380 whales die in Australia mass stranding despite rescue efforts

380 whales die in Australia mass stranding despite rescue efforts

AT LEAST 380 whales have been confirmed dead after a mass stranding in southern Australia.

Rescuers have been pouring in trying to save the huge pod, which became trapped in the shallows waters just off the coast of the island of Tasmania on Monday.

Despite best efforts from rescue teams, 90 long-finned pilot whales had died yesterday, with hundreds more still stranded in shallow waters.

Tasmania's Parks and Wildlife Service manager Nic Deka today confirmed that, sadly, at least 380 whales have now perished.

"We have got a more accurate count and we can confirm that 380 whales are dead," Mr Deka said, admitting the tragic incident was emotionally draining.


"There's around 30 left still alive but the good news is that we have saved 50."

A pod of whales stranded on a sandbar in Macquarie Harbour on the rugged west coast of Tasmania. Scientists said two large pods of long-finned pilot whales became stuck on sandbars in Macquarie Harbour, on Tasmania's sparsely populated west coast. (Photo by - / POOL / AFP) (Photo by -/POOL/AFP via Getty Images)

It's unknown what exactly causes whales to beach themselves like this, and while individual beaches are far from rare, this mass stranding is believed to be the biggest in Tasmanian history.
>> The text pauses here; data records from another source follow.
(** * react-portals: the [Modal] portal component and the [App] shell

    A shallow embedding of [components/modal] (the overlay component) and
    [App.tsx] (the shell that owns the visibility flag), together with the
    small part of the browser and of React that the two files rely on:

    - the document, a tree of nodes searched by [document.getElementById];
    - React nodes: host elements with an inline [style] and an optional
      [onClick] listener, text, arrays of children, [null], and portals;
    - [createPortal], which refuses a container that is not a DOM element;
    - React's click dispatch: listeners run from the target outwards along
      the React tree (a portal's content bubbles to the portal's React
      parent), each listener receives the synthetic event, and
      [e.stopPropagation()] ends the walk;
    - [useState], with an update queue that is processed after the event. *)

From Stdlib Require Import ZArith String.
From stdpp Require Import base option list strings.

Set Warnings "-register-all".

(** ** The document *)

Module Dom.

(** Inline style values: [top: 0] and [zIndex: 1000] are numbers, the rest
    are strings. *)
Inductive CssValue :=
| CssNum (n : Z)
| CssStr (s : string).

Definition Style := list (string * CssValue).

Inductive Node :=
| TextNode (data : string)
| Element (tagName : string) (id : option string) (style : Style)
          (childNodes : list Node).

(** A node is addressed by the indices of the children to follow from the
    document element. *)
Definition Path := list nat.

Definition ELEMENT_NODE : Z := 1.
Definition DOCUMENT_NODE : Z := 9.
Definition DOCUMENT_FRAGMENT_NODE : Z := 11.

Definition childNodes (n : Node) : list Node :=
  match n with
  | TextNode _ => []
  | Element _ _ _ kids => kids
  end.

(** A handle on a node of the document, as JavaScript code holds it: where
    the node is and what kind of node it is. *)
Record Ref := mkRef { refPath : Path; refNodeType : Z }.

Fixpoint nodeAt (n : Node) (p : Path) : option Node :=
  match p with
  | [] => Some n
  | i :: p' =>
      match childNodes n !! i with
      | Some c => nodeAt c p'
      | None => None
      end
  end.

(** First match among siblings, in document order; [idx] is the index of
    the head of [kids] in its parent. *)
Fixpoint firstIn (find : Node -> option Path) (kids : list Node) (idx : nat)
  : option Path :=
  match kids with
  | [] => None
  | c :: rest =>
      match find c with
      | Some p => Some (idx :: p)
      | None => firstIn find rest (S idx)
      end
  end.

(** Pre-order search for the first element whose id is [i]. *)
Fixpoint findById (i : string) (n : Node) : option Path :=
  match n with
  | TextNode _ => None
  | Element _ nid _ kids =>
      if decide (nid = Some i) then Some []
      else firstIn (findById i) kids 0
  end.

(** [document.getElementById(id)]: the element or [null]. *)
Definition getElementById (doc : Node) (i : string) : option Ref :=
  match findById i doc with
  | Some p => Some (mkRef p ELEMENT_NODE)
  | None => None
  end.

(** Some element of the document carries the id [i]. *)
Definition hasElementWithId (doc : Node) (i : string) : Prop :=
  exists p tag st kids, nodeAt doc p = Some (Element tag (Some i) st kids).

(** [parent.appendChild(child)] for the node at [p]; [None] when [p] does
    not lead to an element. *)
Fixpoint appendChildren (n : Node) (p : Path) (new : list Node) : option Node :=
  match n with
  | TextNode _ => None
  | Element tag i st kids =>
      match p with
      | [] => Some (Element tag i st (kids ++ new))
      | k :: p' =>
          match kids !! k with
          | Some c =>
              match appendChildren c p' new with
              | Some c' => Some (Element tag i st (<[k := c']> kids))
              | None => None
              end
          | None => None
          end
      end
  end.

End Dom.

(** ** Rendering as a computation

    A render may consult the document and may throw.  The computation is
    kept as a tree, so that whether a render queries the document at all can
    be read off it. *)

Inductive Render (A : Type) :=
| Ret (a : A)
| Throw (message : string)
| GetElementById (elementId : string) (k : option Dom.Ref -> Render A).

Arguments Ret {A} a.
Arguments Throw {A} message.
Arguments GetElementById {A} elementId k.

Fixpoint bindRender {A B} (f : A -> Render B) (m : Render A) : Render B :=
  match m with
  | Ret a => f a
  | Throw msg => Throw msg
  | GetElementById i k => GetElementById i (fun r => bindRender f (k r))
  end.

#[global] Instance Render_ret : MRet Render := @Ret.
#[global] Instance Render_bind : MBind Render := @bindRender.

(** How a render ends: it returns a value or an exception escapes it. *)
Inductive Completion (A : Type) :=
| Returned (a : A)
| Thrown (message : string).

Arguments Returned {A} a.
Arguments Thrown {A} message.

(** The result of a render against [doc], with the ids it looked up, in
    order. *)
Record Ran (A : Type) := mkRan { outcome : Completion A; queries : list string }.

Arguments mkRan {A} outcome queries.
Arguments outcome {A} r.
Arguments queries {A} r.

Fixpoint run {A} (doc : Dom.Node) (m : Render A) : Ran A :=
  match m with
  | Ret a => mkRan (Returned a) []
  | Throw msg => mkRan (Thrown msg) []
  | GetElementById i k =>
      let r := run doc (k (Dom.getElementById doc i)) in
      mkRan (outcome r) (i :: queries r)
  end.

(** ** React nodes and click dispatch *)

Module React.

(** The synthetic click event: the React node it was dispatched on and the
    flag that [stopPropagation] raises. *)
Record SyntheticEvent := mkEvent {
  target : list nat;
  propagationStopped : bool
}.

Definition stopPropagation (e : SyntheticEvent) : SyntheticEvent :=
  mkEvent (target e) true.

(** JavaScript values that reach a callback as arguments. *)
Inductive JsValue :=
| VUndefined
| VEvent (e : SyntheticEvent).

Section Nodes.

Context {W : Type}.

(** A function value received as a prop: it is called with a list of
    arguments and acts on the caller's world [W].  A callback of this kind
    reads the event it is handed but does not mark it; what is proved of a
    callback below is proved of callbacks that leave propagation alone. *)
Definition Callback := list JsValue -> W -> W.

(** An [onClick] listener as React runs it: it is handed the event, may
    change the world and may mark the event. *)
Definition Listener := SyntheticEvent -> W -> SyntheticEvent * W.

(** [onClick={f}]: React calls the function it was given with the event as
    its argument. *)
Definition listenerOf (f : Callback) : Listener :=
  fun e w => (e, f [VEvent e] w).

Inductive ReactNode :=
| RNull
| RText (text : string)
| RElement (type : string) (style : Dom.Style) (onClick : option Listener)
           (children : list ReactNode)
| RArray (items : list ReactNode)
| RPortal (children : ReactNode) (container : Dom.Ref).

Definition isValidContainer (container : Dom.Ref) : bool :=
  bool_decide (Dom.refNodeType container = Dom.ELEMENT_NODE)
  || bool_decide (Dom.refNodeType container = Dom.DOCUMENT_NODE)
  || bool_decide (Dom.refNodeType container = Dom.DOCUMENT_FRAGMENT_NODE).

(** [createPortal(children, container)] of react-dom. *)
Definition createPortal (children : ReactNode) (container : Dom.Ref)
  : Render ReactNode :=
  if isValidContainer container then Ret (RPortal children container)
  else Throw "Target container is not a DOM element.".

(** *** The React tree *)

Definition childAt (r : ReactNode) (i : nat) : option ReactNode :=
  match r with
  | RElement _ _ _ kids => kids !! i
  | RArray items => items !! i
  | RPortal c _ => match i with 0 => Some c | S _ => None end
  | RNull | RText _ => None
  end.

Fixpoint subtree (r : ReactNode) (p : list nat) : option ReactNode :=
  match p with
  | [] => Some r
  | i :: p' =>
      match childAt r i with
      | Some c => subtree c p'
      | None => None
      end
  end.

Definition ownListener (r : ReactNode) (here : list nat)
  : list (list nat * Listener) :=
  match r with
  | RElement _ _ (Some l) _ => [(here, l)]
  | _ => []
  end.

(** The listeners a click on the node at [p] passes, innermost first, each
    with the position of its element; [here] is the position of [r]. *)
Fixpoint listenersTo (r : ReactNode) (here p : list nat)
  : option (list (list nat * Listener)) :=
  match p with
  | [] => Some (ownListener r here)
  | i :: p' =>
      match childAt r i with
      | Some c =>
          match listenersTo c (here ++ [i]) p' with
          | Some inner => Some (inner ++ ownListener r here)
          | None => None
          end
      | None => None
      end
  end.

(** What a dispatch leaves behind: the event, the world, and the positions
    of the elements whose listener ran, in the order they ran. *)
Record Dispatched := mkDispatched {
  finalEvent : SyntheticEvent;
  finalWorld : W;
  fired : list (list nat)
}.

Fixpoint runListeners (ls : list (list nat * Listener)) (e : SyntheticEvent)
  (w : W) : Dispatched :=
  match ls with
  | [] => mkDispatched e w []
  | (at_, l) :: rest =>
      if propagationStopped e then mkDispatched e w []
      else
        let '(e', w') := l e w in
        let d := runListeners rest e' w' in
        mkDispatched (finalEvent d) (finalWorld d) (at_ :: fired d)
  end.

Definition clickEvent (p : list nat) : SyntheticEvent := mkEvent p false.

(** A click on the node at [p] of the tree [r]; [None] when there is no
    such node.  Any node of the tree may be named as the target: a click on
    a text counts as a click inside the element around it. *)
Definition dispatchClick (r : ReactNode) (p : list nat) (w : W)
  : option Dispatched :=
  match listenersTo r [] p with
  | Some ls => Some (runListeners ls (clickEvent p) w)
  | None => None
  end.

(** *** Host output *)

(** The DOM nodes a React node puts where it is rendered.  A portal puts
    nothing there, and neither does the empty string. *)
Fixpoint hostNodes (r : ReactNode) : list Dom.Node :=
  match r with
  | RNull => []
  | RText s => if decide (s = "") then [] else [Dom.TextNode s]
  | RElement tag st _ kids =>
      [Dom.Element tag None st (flat_map hostNodes kids)]
  | RArray items => flat_map hostNodes items
  | RPortal _ _ => []
  end.

(** The portals of a React node: each container with the DOM nodes that are
    appended to it. *)
Fixpoint portalMounts (r : ReactNode) : list (Dom.Ref * list Dom.Node) :=
  match r with
  | RNull | RText _ => []
  | RElement _ _ _ kids => flat_map portalMounts kids
  | RArray items => flat_map portalMounts items
  | RPortal c container => (container, hostNodes c) :: portalMounts c
  end.

End Nodes.

Arguments ReactNode W : clear implicits.
Arguments Callback W : clear implicits.
Arguments Listener W : clear implicits.
Arguments Dispatched W : clear implicits.

End React.

Import Dom React.

(** [document.getElementById(id)] inside a render. *)
Definition getElementById (i : string) : Render (option Dom.Ref) :=
  GetElementById i Ret.

(** ** components/modal *)

Record IModalProps (W : Type) := mkModalProps {
  isOpen : bool;
  onClose : Callback W;
  children : ReactNode W
}.

Arguments mkModalProps {W} isOpen onClose children.
Arguments isOpen {W} i.
Arguments onClose {W} i.
Arguments children {W} i.

Definition backdropStyle : Style :=
  [ ("position", CssStr "fixed");
    ("top", CssNum 0);
    ("left", CssNum 0);
    ("width", CssStr "100vw");
    ("height", CssStr "100vh");
    ("backgroundColor", CssStr "rgba(0,0,0,0.4)");
    ("display", CssStr "flex");
    ("alignItems", CssStr "center");
    ("justifyContent", CssStr "center");
    ("zIndex", CssNum 1000) ].

Definition panelStyle : Style :=
  [ ("background", CssStr "white");
    ("borderRadius", CssStr "12px");
    ("padding", CssStr "20px");
    ("minWidth", CssStr "300px");
    ("boxShadow", CssStr "0 4px 10px rgba(0,0,0,0.2)") ].

(** The panel's listener, [(e) => e.stopPropagation()]. *)
Definition panelOnClick {W} : Listener W :=
  fun e w => (stopPropagation e, w).

(** The JSX handed to [createPortal]: the backdrop [div] with the panel
    [div] in it. *)
Definition modalBackdrop {W} (onClose : Callback W) (children : ReactNode W)
  : ReactNode W :=
  RElement "div" backdropStyle (Some (listenerOf onClose))
    [ RElement "div" panelStyle (Some panelOnClick) [children] ].

Definition Modal {W} (props : IModalProps W) : Render (ReactNode W) :=
  if negb (isOpen props) then mret RNull
  else
    modalRoot ← getElementById "root";
    match modalRoot with
    | None => mret RNull
    | Some modalRoot =>
        createPortal (modalBackdrop (onClose props) (children props)) modalRoot
    end.

(** Positions inside what [Modal] returns: the portal is the root, the
    backdrop its child, the panel the backdrop's child, the payload the
    panel's child. *)
Definition backdropPath : list nat := [0].
Definition panelPath : list nat := [0; 0].
Definition contentPath : list nat := [0; 0; 0].

(** ** App.tsx *)

(** Updates enqueued by [setIsOpen] during an event; React processes the
    queue when the listeners have run. *)
Definition UpdateQueue := list bool.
Whales are social creatures and form strong bonds with each other, so if one gets stranded or gets into trouble, others in the pod often come to investigate and help. This could be one cause of a mass beaching like this.

A group of 60 conservationists, experts and fishermen are now fighting to save the remaining whales, with rescuers braving cold waters to reach the animals.

STRAHAN, AUSTRALIA - SEPTEMBER 22: Marine rescue teams attempt to help save hundreds of pilot whales stranded on a sand bar on September 22, 2020 in Strahan, Australia. (Photo by Brodie Weeding/The Advocate - Pool/Getty Images)

According to RTÉ News, some of the whales saved yesterday re-stranded overnight-- something which was predicted by whale behavioural experts-- but rescuers are still hopeful that some can be saved.

The search and rescue expedition has been expanded by over 10km in order to identify if there have been further strandings elsewhere in Tasmania.

"As time goes on they do become more fatigued so their chances of survival reduces," Mr Deka said of the long-finned pilot whales.

"But we'll keep working as long as there's live animals at the site."